With the help of her best friend, Kelly, George comes up with a plan. Not just so she can be Charlotte – but so everyone can know who she is, once and for all."

The book was written by gay rights activist Alex Gino, who describes himself as a "progressive middle grade novelist." He also claims to be a "fat queer activist, glitter liberationist, urban gardener, and then some."

Reviews of the book from the leftward-leaning publications have been uniformly positive.

Entertainment Weekly called the book "timely" and worthy of parents "to share and discuss with their children, whether dealing with similar issues or simply to foster understanding. Though recommended for readers age 9-12, preteens might find their own experiences have surpassed prepubescent George's. Hopefully that only encourages publishers to turn this thoughtful novel into a very necessary series."

The book was also praised by the New York Times, which claimed, "From the first paragraph, an omniscient narrator refers to George as 'she,' so that when other characters use male pronouns to refer to George, it feels jarring."

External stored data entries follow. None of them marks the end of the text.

(* ===== verification/WritePlan.v ===== *)
(** The planner of core writes (src/engine/write.rs): a request is validated,
    its labels are given ids, the records it touches are looked up in the
    current sources, and the operations to log are listed.  What a transaction
    plans is in TxnPlan; the requests that only change the manifest are left
    out.  The clock is read once per plan ([now]); counters wrap as they do in a
    release build. *)
From S2P Require Import Prelude Types Floats PropertyValue Slots Memtable MemtableReads Manifest LabelCatalog Vectors DegreeEngine FilterBase NodeFilter NodeQuery SourceList SourceKeys Adjacency.
Import SourceList.

(** ** Requests, replies and plans *)
Record UpsertNodeOptions : Type := mkNodeOptions {
  no_props : props;
  no_weight : Z;
  no_dense_vector : option (list Z);
  no_sparse_vector : option (list (Z * Z))
}.
Record NodeInput : Type := mkNodeInput {
  ni_labels : list str;
  ni_key : str;
  ni_props : props;
  ni_weight : Z;
  ni_dense_vector : option (list Z);
  ni_sparse_vector : option (list (Z * Z))
}.
Record UpsertEdgeOptions : Type := mkEdgeOptions {
  eo_props : props;
  eo_weight : Z;
  eo_valid_from : option Z;
  eo_valid_to : option Z
}.
Record EdgeInput : Type := mkEdgeInput {
  ei_from : Z;
  ei_to : Z;
  ei_label : str;
  ei_props : props;
  ei_weight : Z;
  ei_valid_from : option Z;
  ei_valid_to : option Z
}.
Record GraphPatch : Type := mkPatch {
  gp_upsert_nodes : list NodeInput;
  gp_upsert_edges : list EdgeInput;
  gp_invalidate_edges : list (Z * Z);
  gp_delete_node_ids : list Z;
  gp_delete_edge_ids : list Z
}.
Record PrunePolicy : Type := mkPrunePolicy { pp_max_age_ms : option Z; pp_max_weight : option Z; pp_label : option str }.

Publisher's Weekly described the book as illuminating. "George's joy during stolen moments when she can be herself will resonate with anyone who has felt different, while providing a necessary window into the specific challenges of a child recognizing that they are transgender. Profound, moving, and – as Charlotte would say – radiant, this book will stay with anyone lucky enough to find it."

The book, according to the New York Times, is one of a half-dozen books being releaded this year that feature transgender or gay characters as the hero or heroine, or whichever term the author deems acceptable.

According to LifeSite News, Peter Sprigg of the Family Research Council said the book will only "create gender confusion, add greater confusion to the struggles that in the ordinary course of things most children will have."

"Research shows ... that most children who struggle with gender identity issues actually have those issues resolved before adulthood, and do not change their gender identity from their biological sex at birth," Sprigg said.

Scholastic's editorial director David Leviathan – himself a homosexual activist and author who has written about his gay partners – said the company provided 10,000 copies of the book to teachers around the country in the hope they will share it with their classes. That leaves another 40,000 copies from the original press run up for grabs by children who attend school book fairs and may not be aware of what they are purchasing.

"Fifty thousand is pretty amazing for a debut author writing a middle grade book that isn't part of a series," Leviathan told NPR in an interview. "No wizards, no Greek myths, no action adventure. It's just one girl's story."